# Expression simplification

• September 26th 2013, 07:21 AM
bobred
Expression simplification
Hi

I have these two expressions

$A+B=D$ and $D=\frac{\text{i}2kA}{\text{i}k-\alpha}$

I need to find $B$, so I substitute $D$ into the first expression. The problem is I don't know how to get it into the form below

$B=A\frac{(\text{i}k+\alpha)}{(\text{i}k-\alpha)}$

Thanks
• September 26th 2013, 08:05 AM
votan
Re: Expression simplification
Quote:

Originally Posted by bobred
Hi

I have these two expressions

$A+B=D$ and $D=\frac{\text{i}2kA}{\text{i}k-\alpha}$

I need to find $B$, so I substitute $D$ into the first expression. The problem is I don't know how to get it into the form below

$B=A\frac{(\text{i}k+\alpha)}{(\text{i}k-\alpha)}$

Thanks

You can't. Think of it this way: A + B = D is B = D - A
• September 26th 2013, 08:57 AM
Shakarri
Re: Expression simplification
$B=A\frac{(\text{i}k+\alpha)}{(\text{i}k-\alpha)}$

From this you get $B(ik-\alpha)=A(ik+\alpha)$

The real numbers on the left have to equal the real numbers on the right and the same goes for imaginary numbers
• September 26th 2013, 09:03 AM
votan
Re: Expression simplification
Quote:

Originally Posted by Shakarri
$B=A\frac{(\text{i}k+\alpha)}{(\text{i}k-\alpha)}$

From this you get $B(ik-\alpha)=A(ik+\alpha)$

The real numbers on the left have to equal the real numbers on the right and the same goes for imaginary numbers

The poster does not say imaginary numbers.
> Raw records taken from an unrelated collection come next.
Definition compress_raw_index_predict (v : list SegmentMapping) : nat :=
  match v with
  | [] => 0%nat
  | m0 :: rest =>
      if (length v <? 2)%nat then length v
      else S (fst (fold_left predict_step rest (0%nat, m0)))
  end.

(** ** Meaning of a list of mappings *)

(** Where one logical sector is stored: the physical sector it retains (if
    any), whether it reads as zero, and the layer tag. *)
Record Loc : Type := mkLoc {
  loc_phys : option Z;
  loc_zeroed : bool;
  loc_tag : Z
}.

Definition loc_at (m : SegmentMapping) (x : Z) : Loc :=
  mkLoc (if has_physical_range m then Some (moffset m + (x - sm_offset m)) else None)
        (zeroed m) (tag m).

Definition covers (m : SegmentMapping) (x : Z) : bool :=
  (sm_offset m <=? x) && (x <? sm_offset m + sm_length m).

Fixpoint view (ms : list SegmentMapping) (x : Z) : option Loc :=
  match ms with
  | [] => None
  | m :: ms' => if covers m x then Some (loc_at m x) else view ms' x
  end.

(** A mapping whose fields fit their machine widths with no overflow in
    [end] and [mend]; a physical range never reaches the marker value. *)
Record wf_mapping (m : SegmentMapping) : Prop := mk_wf_mapping {
  wf_off : 0 ≤ sm_offset m;
  wf_len : 0 < sm_length m < 2 ^ 32;
  wf_end : sm_offset m + sm_length m < 2 ^ 64;
  wf_phys : moffset m = NO_PHYSICAL_OFFSET
            ∨ (0 ≤ moffset m ∧ moffset m + sm_length m ≤ NO_PHYSICAL_OFFSET);
  wf_tag : 0 ≤ tag m < 2 ^ 8
}.

(** [a] ends before [b] begins. *)
Definition before (a b : SegmentMapping) : Prop :=
  sm_offset a + sm_length a ≤ sm_offset b.

(** Sorted by offset and pairwise disjoint: the invariant of every index. *)
Definition wf_index (ms : list SegmentMapping) : Prop :=
  Forall wf_mapping ms ∧ StronglySorted before ms.

Record wf_query (q : Segment) : Prop := mk_wf_query {
  wq_off : 0 ≤ seg_offset q;
  wq_len : 0 ≤ seg_length q < 2 ^ 32;
  wq_end : seg_offset q + seg_length q < 2 ^ 64
}.

Create HintDb lsmt.
#[export] Hint Resolve wf_off wf_len wf_end wf_phys wf_tag : lsmt.

(** Bring the numeric facts of every well-formed mapping in scope. *)
Ltac wf_facts :=
  repeat match goal with
  | H : wf_mapping ?m |- _ =>
      lazymatch goal with
      | _ : 0 ≤ sm_offset m |- _ => fail
      | _ => pose proof (wf_off m H); pose proof (wf_len m H);
             pose proof (wf_end m H); pose proof (wf_phys m H);
             pose proof (wf_tag m H)
      end
  | H : wf_query ?q |- _ =>
      lazymatch goal with
      | _ : 0 ≤ seg_offset q |- _ => fail
      | _ => pose proof (wq_off q H); pose proof (wq_len q H); pose proof (wq_end q H)
      end
  end.

(** Reduce mappings to their fields. *)
Ltac sm_unfold :=
  unfold sm_offset, sm_length, sm_end, seg_end, covers, before, set_tag, set_moffset,
    set_zeroed in *; simpl in *.

Lemma covers_iff m x : covers m x = true ↔ sm_offset m ≤ x < sm_offset m + sm_length m.
Proof. unfold covers. lia. Qed.

Lemma sm_end_wf m : wf_mapping m → sm_end m = sm_offset m + sm_length m.
Proof. intros H. wf_facts. sm_unfold. by unwrap. Qed.

Lemma seg_end_wf q : wf_query q → seg_end q = seg_offset q + seg_length q.
Proof. intros H. wf_facts. unfold seg_end. by unwrap. Qed.

Lemma mend_wf m : wf_mapping m → has_physical_range m = true →
  mend m = moffset m + sm_length m.
Proof.
  intros H Hp. wf_facts. unfold mend. rewrite Hp.
  unfold has_physical_range, NO_PHYSICAL_OFFSET in *. by unwrap.
Qed.

(** ** Clipping keeps every remaining sector where it was *)

Lemma forward_offset_to_spec m x :
  wf_mapping m → sm_offset m < x < sm_offset m + sm_length m →
  let m' := sm_forward_offset_to m x in
  wf_mapping m' ∧ sm_offset m' = x
  ∧ sm_offset m' + sm_length m' = sm_offset m + sm_length m
  ∧ (∀ y, loc_at m' y = loc_at m y).
Proof.
  intros Hwf Hx. wf_facts. unfold sm_forward_offset_to, seg_forward_offset_to.
  destruct m as [[o l] mo z t]; sm_unfold.
  destruct (Z.leb_spec x o); [lia|].
  destruct (Z.leb_spec l (x - o)); [lia|].
  unfold has_physical_range in *; simpl in *.
  destruct (Z.ltb_spec 0 (x - o)); [|lia].
  unfold NO_PHYSICAL_OFFSET in *.
  destruct (Z.eqb_spec mo (2 ^ 55 - 1)); simpl; unwrap.
  - split; [constructor; sm_unfold; unfold NO_PHYSICAL_OFFSET; lia|].
    repeat split; try lia. intros y. unfold loc_at, has_physical_range; sm_unfold.
    unfold NO_PHYSICAL_OFFSET. destruct (Z.eqb_spec mo (2 ^ 55 - 1)); [done|lia].
  - split; [constructor; sm_unfold; unfold NO_PHYSICAL_OFFSET; lia|].
    repeat split; try lia. intros y. unfold loc_at, has_physical_range; sm_unfold.
    unfold NO_PHYSICAL_OFFSET.
    destruct (Z.eqb_spec (mo + (x - o)) (2 ^ 55 - 1)); [lia|].
    destruct (Z.eqb_spec mo (2 ^ 55 - 1)); [lia|]. simpl. do 2 f_equal. lia.
Qed.

Lemma backward_end_to_spec m x :
  wf_mapping m → sm_offset m < x ≤ sm_offset m + sm_length m →
  let m' := sm_backward_end_to m x in
  wf_mapping m' ∧ sm_offset m' = sm_offset m
  ∧ sm_offset m' + sm_length m' = x
  ∧ (∀ y, loc_at m' y = loc_at m y).
Proof.
  intros Hwf Hx. wf_facts. unfold sm_backward_end_to, seg_backward_end_to.
  destruct m as [[o l] mo z t]; sm_unfold.
  destruct (Z.ltb_spec o x); [|lia]. unwrap.
  split; [constructor; sm_unfold; lia|]. split_and!; [done|simpl; lia|done].
Qed.

(** ** Views of sorted lists *)

Lemma before_trans a b c : wf_mapping b → before a b → before b c → before a c.
Proof. intros. wf_facts. unfold before in *. lia. Qed.

Lemma wf_index_nil : wf_index [].
Proof. split; constructor. Qed.

Lemma wf_index_cons m ms :
  wf_index (m :: ms) ↔ wf_mapping m ∧ Forall (before m) ms ∧ wf_index ms.
Proof.
  unfold wf_index. rewrite Forall_cons.
  split.
  - intros [[? ?] Hs]. apply StronglySorted_inv in Hs as [? ?]. done.
  - intros (? & ? & ? & ?). split; [done|]. by constructor.
Qed.

Lemma wf_index_app l1 l2 :
  wf_index (l1 ++ l2) ↔
  wf_index l1 ∧ wf_index l2 ∧ ∀ a b, a ∈ l1 → b ∈ l2 → before a b.
Proof.
  induction l1 as [|m l1 IH]; simpl.
  - split; [intros H; split; [apply wf_index_nil|split; [done|]]|naive_solver].
    intros a b Ha. by apply not_elem_of_nil in Ha.
  - rewrite !wf_index_cons, IH, Forall_app, !Forall_forall. set_solver.
Qed.

Lemma view_app l1 l2 x :
  view (l1 ++ l2) x = match view l1 x with Some l => Some l | None => view l2 x end.
Proof. induction l1 as [|m l1 IH]; simpl; [done|]. by destruct (covers m x). Qed.

Lemma view_None ms x : view ms x = None ↔ ∀ m, m ∈ ms → covers m x = false.
Proof.
  induction ms as [|m ms IH]; simpl.
  - split; [|done]. intros _ m Hm. by apply not_elem_of_nil in Hm.
  - destruct (covers m x) eqn:E.
    + split; [done|]. intros H. rewrite (H m) in E; [done|]. apply elem_of_cons; auto.
    + rewrite IH. set_solver.
Qed.

Lemma view_Some ms x l : view ms x = Some l →
  ∃ m, m ∈ ms ∧ covers m x = true ∧ l = loc_at m x.
Proof.
  induction ms as [|m ms IH]; simpl; [done|].
  destruct (covers m x) eqn:E.
  - intros [= <-]. exists m. split; [apply elem_of_cons|]; auto.
  - intros H. apply IH in H as (m' & ? & ? & ?). exists m'.
    split; [apply elem_of_cons|]; auto.
Qed.

Lemma elem_of_wf ms m : wf_index ms → m ∈ ms → wf_mapping m.
Proof. intros [H _] Hm. rewrite Forall_forall in H. auto. Qed.

(** In a disjoint list a sector belongs to at most one mapping. *)
Lemma view_elem ms m x : wf_index ms → m ∈ ms → covers m x = true →
  view ms x = Some (loc_at m x).
Proof.
  induction ms as [|a ms IH]; intros Hwf Hm Hc; [by apply not_elem_of_nil in Hm|].
  apply wf_index_cons in Hwf as (Ha & Hb & Hwf). simpl.
  apply elem_of_cons in Hm as [->|Hm]; [by rewrite Hc|].
  rewrite Forall_forall in Hb. specialize (Hb m Hm).
  pose proof (elem_of_wf _ _ Hwf Hm).
  destruct (covers a x) eqn:E; [|by apply IH].
  apply covers_iff in E, Hc. unfold before in Hb. lia.
Qed.

Lemma view_below ms x :
  (∀ m, m ∈ ms → x < sm_offset m) → view ms x = None.
Proof. intros H. apply view_None. intros m Hm. specialize (H m Hm). unfold covers. lia. Qed.

Lemma view_above ms x :
  (∀ m, m ∈ ms → sm_offset m + sm_length m ≤ x) → view ms x = None.
Proof. intros H. apply view_None. intros m Hm. specialize (H m Hm). unfold covers. lia. Qed.

(** Two mappings of a well-formed index that overlap are the same mapping. *)
Lemma wf_index_overlap ms a b : wf_index ms → a ∈ ms → b ∈ ms →
  sm_offset a < sm_offset b + sm_length b → sm_offset b < sm_offset a + sm_length a →
  a = b.
Proof.
  induction ms as [|m ms IH]; intros Hwf Ha Hb H1 H2; [by apply not_elem_of_nil in Ha|].
  apply wf_index_cons in Hwf as (? & Hf & Hwf). rewrite Forall_forall in Hf.
  unfold before in Hf.
  apply elem_of_cons in Ha as [->|Ha], Hb as [->|Hb]; auto.
  - specialize (Hf b Hb). lia.
  - specialize (Hf a Ha). lia.
Qed.

(** ** Compression computes the greedy merge *)

(** Reference: merge the current mapping with its successor while possible. *)
Fixpoint compress_ref (cur : SegmentMapping) (rest : list SegmentMapping)
  : list SegmentMapping :=
  match rest with
  | [] => [cur]
  | x :: rest' =>
      if can_merge_with cur x
      then compress_ref (sm_grow cur (sm_length x)) rest'
      else cur :: compress_ref x rest'
  end.

Definition compress_spec (v : list SegmentMapping) : list SegmentMapping :=
  match v with [] => [] | m :: rest => compress_ref m rest end.

Lemma length_compress_ref cur rest : (0 < length (compress_ref cur rest))%nat.
Proof.
  revert cur. induction rest as [|x rest IH]; intros cur; simpl; [lia|].
  destruct (can_merge_with cur x); [apply IH|simpl; lia].
Qed.

Lemma compress_loop_ref rest : ∀ pre cur junk,
  ∃ i' v',
    compress_loop (seq (length pre + 1 + length junk) (length rest)) (length pre)
      (pre ++ cur :: junk ++ rest) = Some (i', v')
    ∧ take (S i') v' = pre ++ compress_ref cur rest
    ∧ S i' = (length pre + length (compress_ref cur rest))%nat.
Proof.
  induction rest as [|x rest IH]; intros pre cur junk; simpl.
  - exists (length pre), (pre ++ cur :: junk ++ []). split; [done|].
    rewrite take_app_ge, Nat.sub_succ_l, Nat.sub_diag by lia.
    simpl. rewrite take_0. split; [done|lia].
  - rewrite list_lookup_middle by done.
    assert ((pre ++ cur :: junk ++ x :: rest) !! (length pre + 1 + length junk)%nat
            = Some x) as ->.
    { rewrite lookup_app_r, lookup_cons_ne_0, lookup_app_r by lia.
      by replace (_ - _)%nat with 0%nat by lia. }
    destruct (can_merge_with cur x) eqn:Hm.
    + rewrite insert_app_r_alt, Nat.sub_diag by lia. simpl.
      destruct (IH pre (sm_grow cur (sm_length x)) (junk ++ [x])) as (i' & v' & E & ?).
      rewrite length_app, <- (assoc_L (++)) in E. simpl in E.
      exists i', v'. rewrite <- E. split; [|done]. do 2 f_equal; lia.
    + rewrite decide_True by (rewrite length_app; simpl; rewrite length_app; simpl; lia).
      replace (<[S (length pre):=x]> (pre ++ cur :: junk ++ x :: rest))
        with ((pre ++ [cur]) ++ x :: tail (junk ++ [x]) ++ rest).
      2:{ rewrite insert_app_r_alt by lia. replace (_ - _)%nat with 1%nat by lia.
          rewrite <- (assoc_L (++)). simpl. do 2 f_equal.
          destruct junk as [|y junk]; simpl; [done|].
          by rewrite <- (assoc_L (++)). }
      destruct (IH (pre ++ [cur]) x (tail (junk ++ [x]))) as (i' & v' & E & Ht & Hl).
      exists i', v'. rewrite !length_app in E. rewrite length_app in Hl. simpl in *.
      split; [|split; [by rewrite Ht, <- (assoc_L (++))|lia]].
      rewrite <- E. f_equal; [f_equal|lia].
      destruct junk; simpl; rewrite ?length_app; simpl; lia.
Qed.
When he specifies what his question is about we will be able to handle this properly.
• September 26th 2013, 09:27 AM
bobred
Re: Expression simplification
Hi

I find B by hand easy enough, but Maple gives the expression below and I don't know how

$B=A\frac{(\text{i}k+\alpha)}{(\text{i}k-\alpha)}$

The expressions come from boundary values.
• September 26th 2013, 11:49 AM
Shakarri
Re: Expression simplification

With $A+B=D$ and $D=\frac{\text{i}2kA}{\text{i}k-\alpha}$

You get
$A+B=\frac{\text{i}2kA}{\text{i}k-\alpha}$

$B=\frac{\text{i}2kA}{\text{i}k-\alpha}-A$

Factorize out A

$B=A\times(\frac{\text{i}2k}{\text{i}k-\alpha}-1)$

Get a common denominator and simplify.
• September 26th 2013, 01:01 PM
bobred
Re: Expression simplification
Hi, thanks I have got to the point above its just the next step i'm having trouble with.